A word vector is a computational model that converts words and words into vector matrices. The most commonly used word representation method so far is One-hot, which represents each word as a very long vector. The dimension of this vector is the vocabulary size, where most of the elements are 0, and only one dimension has a value of 1, which represents the current word. There is also the Google team's Word2Vec, which mainly includes two models: Skip-Gram and Continuous Bag of Words (CBOW), and two methods of efficient training: Negative Sampling ) and the sequence Softmax (Hierarchical Softmax). It is worth mentioning that the Word2Vec word vector can better express the similarity and analogy between different words. In addition, there are some representations of word vectors, such as Doc2Vec, WordRank, and FastText.

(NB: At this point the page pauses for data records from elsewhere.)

(* ===== verification/Fixture.v ===== *)
(** * The fixture of the consolidation's acceptance scenarios

    services/consolidation/acceptance/fixture.go drives the real store and
    projector over a database of its own.  The theorems show that what it sets
    up is a state the service itself can reach or record: its operations keep
    the invariants of the projection and of the pending tables, and what it
    records is what it reports.

    [uuid_in] and [date_in] are PostgreSQL's input conversions of a parameter. *)

From S2P Require Import Prelude.
From S2P Require Import GoStrings.
From S2P Require Import GoTime.
From S2P Require Import Json.
From S2P Require Import LedgerDomain.
From S2P Require Import ConsolidationDomain.
From S2P Require Import Projection.
From S2P Require Import ProjectionInvariant.
From S2P Require Import PendingStore.
From S2P Require Import Query.
From Stdlib Require String.
From Stdlib Require Import ZArith Lia Ascii.
Open Scope string_scope.
Open Scope Z_scope.

Module Fixture.
(** The tables the fixture works on. *)
Record tables : Type := { projected : cdb; parked : pending_db }.
Definition empty_tables : tables := {| projected := empty_cdb; parked := empty_pending |}.

Record Projection : Type := {
  Duplicate_ : bool; SourcePosition_ : Z; AppliedPosition_ : Z; FirstGap_ : option Z; RecomputePending_ : bool }.
Record Balance_ : Type := { Found : bool; Credits_ : Z; Debits_ : Z; Net_ : Z; Count_ : Z; Closing_ : Z }.
Definition no_balance : Balance_ := {| Found := false; Credits_ := 0; Debits_ := 0; Net_ := 0; Count_ := 0; Closing_ := 0 |}.
Record Progress_ : Type := { p_Source : Z; p_Applied : Z; p_FirstGap : option Z; p_RecomputePending : bool; p_DLQPending : bool }.

(** [Open]: the answer, and whether a pool is left open. *)
Definition Open (pool migrated store projector : result unit) : result unit * bool :=
  match pool with
  | Err e => (Err (EWrap "open acceptance PostgreSQL pool" e), false)
  | Ok _ =>
      match (_ ← migrated; _ ← store; projector) with
      | Err e => (Err e, false)
      | Ok _ => (Ok tt, true)
      end
  end.

Lemma Open_leaves_nothing pool migrated store projector :
  let '(r, left_open) := Open pool migrated store projector in left_open = is_ok r.
Proof. unfold Open. destruct pool, migrated, store, projector; done. Qed.

(** TRUNCATE ... RESTART IDENTITY of every table above. *)
Definition Reset (fault : option error) (t : tables) : result unit * tables :=
  match fault with
  | Some e => (Err (EWrap "reset acceptance projection" e), t)
  | None => (Ok tt, empty_tables)
  end.

Section Operations.
Context (sha256 : string -> list Z) (decode_stream : string -> result (json * trailing)).
Context (json_valid : string -> bool) (uuid_in : string -> result string) (date_in : string -> result Z).

Definition ApplyPayload (env : tx_env) (payload : string) (t : tables) : result Projection * tables :=
  let '(r, db) := Projection.ApplyPayload sha256 decode_stream env payload (projected t) in
  (result ← r;
   Ok {| Duplicate_ := Duplicate result; SourcePosition_ := r_SourcePosition result; AppliedPosition_ := r_AppliedPosition result;
         FirstGap_ := r_FirstGap result; RecomputePending_ := RecomputePending result |},
   {| projected := db; parked := parked t |}).

Definition Resume (env : tx_env) (merchantID : string) (t : tables) : result (bool * bool) * tables :=
  let '(r, db) := ResumeRecompute env merchantID (projected t) in
  (result ← r; Ok (Processed result, rr_Pending result), {| projected := db; parked := parked t |}).

(** A day the store has no row for is not an error. *)
Definition Balance (fault : option error) (merchantID date : string) (t : tables) : result Balance_ :=
  businessDate ← parse_date date;
  match on_rows uuid_in "read daily balance" fault merchantID (fun u => Projection.Balance u businessDate (projected t)) with
  | Err err => if errors_is err "pgx.ErrNoRows" then Ok no_balance else Err err
  | Ok value =>
      Ok {| Found := true; Credits_ := CreditsMinor value; Debits_ := DebitsMinor value; Net_ := NetMinor value;
            Count_ := EntryCount value; Closing_ := ClosingBalanceMinor value |}
  end.

Definition dlq_of (u : string) (r : pending_row) : bool :=
  match pn_merchant r with Some m => String.eqb m u | None => false end && String.eqb (pn_class r) "dlq".
Definition Progress (f1 f2 f3 : option error) (merchantID : string) (t : tables) : result Progress_ :=
  value ← query_Progress uuid_in f1 merchantID (projected t);
  recomputePending ← query_HasPendingRecompute uuid_in f2 merchantID (projected t);
  dlqPending ← match f3 with
               | Some e => Err e
               | None => u ← uuid_in merchantID; Ok (existsb (dlq_of u) (pendings (parked t)))
               end;
  Ok {| p_Source := SourcePosition value; p_Applied := AppliedPosition value; p_FirstGap := FirstGap value;
        p_RecomputePending := recomputePending; p_DLQPending := dlqPending |}.

(** One statement: the pending row, unless its key is taken, and the dead
    letter it returns. *)
Definition insert_parked (clk : Z) (id m : string) (d : Z) (payload : string) (db : pending_db) : result pending_db :=
  if existsb (about id) (pendings db) then Err (EPg "23505" "event_pending_pkey")
  else
    Ok {| pendings := (pendings db ++
            [{| pn_event := id; pn_merchant := Some m; pn_date := Some d; pn_class := "dlq"; pn_attempts := 1;
                pn_first := truncate_us clk; pn_last := truncate_us clk; pn_next := None; pn_code := "fixture_persistent_failure" |}])%list;
          dead_letters := (dead_letters db ++
            [{| dl_id := next_dead db; dl_event := Some id; dl_merchant := Some m; dl_date := Some d;
                dl_type := "ledger.entry.confirmed.v1"; dl_payload := payload; dl_code := "fixture_persistent_failure";
                dl_at := truncate_us clk |}])%list;
          next_dead := next_dead db + 1 |}.
Definition RecordDLQ (env : op_env) (eventID merchantID businessDate payload : string) (t : tables) : result unit * tables :=
  if negb (json_valid payload) then (Err (EMsg "DLQ fixture payload must be valid JSON"), t)
  else
    match (match op_fault env with
           | Some e => Err e
           | None => id ← uuid_in eventID; m ← uuid_in merchantID; d ← date_in businessDate;
                     insert_parked (op_clock env) id m d payload (parked t)
           end) with
    | Err err => (Err (EWrap "record acceptance DLQ state" err), t)
    | Ok db => (Ok tt, {| projected := projected t; parked := db |})
    end.

(** ** What the scenarios can set up *)
Inductive op (t t' : tables) : Prop :=
  | op_reset fault r : Reset fault t = (r, t') -> op t t'
  | op_apply env payload r : ApplyPayload env payload t = (r, t') -> op t t'
  | op_resume env m r : Resume env m t = (r, t') -> op t t'
  | op_dlq env id m d payload r : RecordDLQ env id m d payload t = (r, t') -> op t t'.

Lemma insert_parked_inv clk id m d payload db db' : insert_parked clk id m d payload db = Ok db' ->
  pending_inv db -> pending_inv db'.
Proof.
  unfold insert_parked. destruct (existsb _ _) eqn:E; [done|]. intros [= <-] [U A C]. split; cbn [pendings].
  - rewrite map_app. apply NoDup_snoc; [done|]. intros (r & Hr & Hin)%list_elem_of_fmap.
    apply (existsb_false_forall _ _ E) in Hin. unfold about in Hin. cbn in Hr. by rewrite <- Hr, String.eqb_refl in Hin.
  - intros r [Hr|Hr%list_elem_of_singleton]%elem_of_app; [by apply A|]. subst r. cbn. unfold int4_max. lia.
  - intros r [Hr|Hr%list_elem_of_singleton]%elem_of_app; [by apply C|]. subst r. by right.
Qed.

Lemma op_keeps t t' : op t t' -> steps (proj_step sha256) empty_cdb (projected t) -> pending_inv (parked t) ->
  steps (proj_step sha256) empty_cdb (projected t') /\ pending_inv (parked t').
Proof.
  intros [fault r H|env payload r H|env m r H|env id m d payload r H] Hs Hp.
  - unfold Reset in H. destruct fault; injection H as _ <-; [done|]. split; [apply steps_refl|]. split; cbn; [apply NoDup_nil_2|set_solver..].
  - unfold ApplyPayload in H. destruct (Projection.ApplyPayload _ _ _ _ _) as [q db] eqn:E. injection H as _ <-. split; [|done].
    unfold Projection.ApplyPayload in E. destruct (ParseEntryConfirmed _ _); [|by injection E as _ <-].
    eapply steps_snoc; [done|]. by eapply step_apply.
  - unfold Resume in H. destruct (ResumeRecompute env m (projected t)) as [q db] eqn:E. injection H as _ <-. split; [|done].
    eapply steps_snoc; [done|]. by eapply step_resume.
  - unfold RecordDLQ in H. destruct (negb _); [by injection H as _ <-|]. destruct (op_fault env); [by injection H as _ <-|].
    destruct (uuid_in id); [|by injection H as _ <-]. destruct (uuid_in m); [|by injection H as _ <-].
    destruct (date_in d); [|by injection H as _ <-]. cbn [mbind result_bind] in H.
    destruct (insert_parked _ _ _ _ _ _) eqn:E; injection H as _ <-; [|done]. split; [done|]. by eapply insert_parked_inv.
Qed.

(** Whatever a scenario does with the fixture, the projection is one its
    service reaches, and so is what the pending tables hold. *)
Theorem scenario_states t : steps op empty_tables t -> proj_inv (projected t) /\ pending_inv (parked t).
Proof.
  intros H. enough (steps (proj_step sha256) empty_cdb (projected t) /\ pending_inv (parked t)) as [Hs Hp]
    by (split; [by eapply proj_reachable|done]).
  refine (steps_invariant op (fun t => steps (proj_step sha256) empty_cdb (projected t) /\ pending_inv (parked t)) _ _ _ _ H).
  - intros s s' [Hs Hp] Ho. by eapply op_keeps.
  - split; [apply steps_refl|]. split; cbn; [apply NoDup_nil_2|set_solver..].
Qed.

(** A recorded dead letter is what [Progress] reports and the reprocessing
    finds, and a second one for the same event is refused. *)
Lemma recorded_dlq env id m d payload t t' u : RecordDLQ env id m d payload t = (Ok tt, t') -> uuid_in m = Ok u ->
  (forall p, Progress None None None m t' = Ok p -> p_DLQPending p = true) /\
  (exists l, l ∈ dead_letters (parked t') /\ dl_merchant l = Some u /\ dl_payload l = payload) /\
  (forall env' m' d' payload', is_ok (fst (RecordDLQ env' id m' d' payload' t')) = false).
Proof.
  unfold RecordDLQ. intros H Hu. destruct (negb (json_valid payload)); [done|]. destruct (op_fault env); [done|].
  destruct (uuid_in id) as [v|] eqn:Ev; [|done]. rewrite Hu in H. destruct (date_in d) as [k|]; [|done]. cbn [mbind result_bind] in H.
  unfold insert_parked in H. destruct (existsb _ _); [done|]. injection H as <-. cbn [parked projected]. splits.
  - intros p. unfold Progress. rewrite Hu. destruct (query_Progress _ _ _ _); [|done]. cbn [mbind result_bind].
    destruct (query_HasPendingRecompute _ _ _ _); [|done]. cbn [mbind result_bind parked pendings]. intros [= <-].
    cbn [p_DLQPending]. rewrite existsb_app. cbn [existsb]. unfold dlq_of at 2. cbn [pn_merchant pn_class].
    by rewrite !String.eqb_refl, orb_true_r.
  - eexists. cbn [dead_letters]. split; [apply elem_of_app; right; by apply list_elem_of_singleton|done].
  - intros env' m' d' payload'. destruct (negb (json_valid payload')); [done|]. destruct (op_fault env'); [done|].
    cbn [mbind result_bind]. destruct (uuid_in m') as [m2|]; [|done]. destruct (date_in d'); [|done]. cbn [mbind result_bind parked].
    unfold insert_parked. cbn [pendings]. rewrite existsb_app. cbn [existsb]. unfold about at 2. cbn [pn_event]. by rewrite String.eqb_refl, orb_true_r.
Qed.
End Operations.
End Fixture.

The fourth step: feature selection
As with data mining, feature engineering is also essential in text mining related issues. In a practical problem, the constructed feature vector is to choose the appropriate and expressive features. Text features are generally words with semantic information. Feature selection can be used to find a feature subset, which can still retain semantic information. However, the feature subspace found by feature extraction will lose some semantic information. So feature selection is a very challenging process, more dependent on experience and expertise, and there are many off-the-shelf algorithms for feature selection. At present, there are six common feature selection methods: DF, MI, IG, CHI, WLLR, and WFO.
Step 5: Model Training
After the feature vector is selected, the next thing to do is of course the training model. For different application requirements, we use different models, traditional supervised and unsupervised machine learning models, such as KNN, SVM, Naive Bayes, Decision tree, GBDT, K-means and other models; deep learning models such as CNN, RNN, LSTM, Seq2Seq, FastText, TextCNN, etc. These models are used in subsequent examples of classification, clustering, neural sequence, sentiment analysis, etc., and will not be described here. Here are a few points to note when training your model.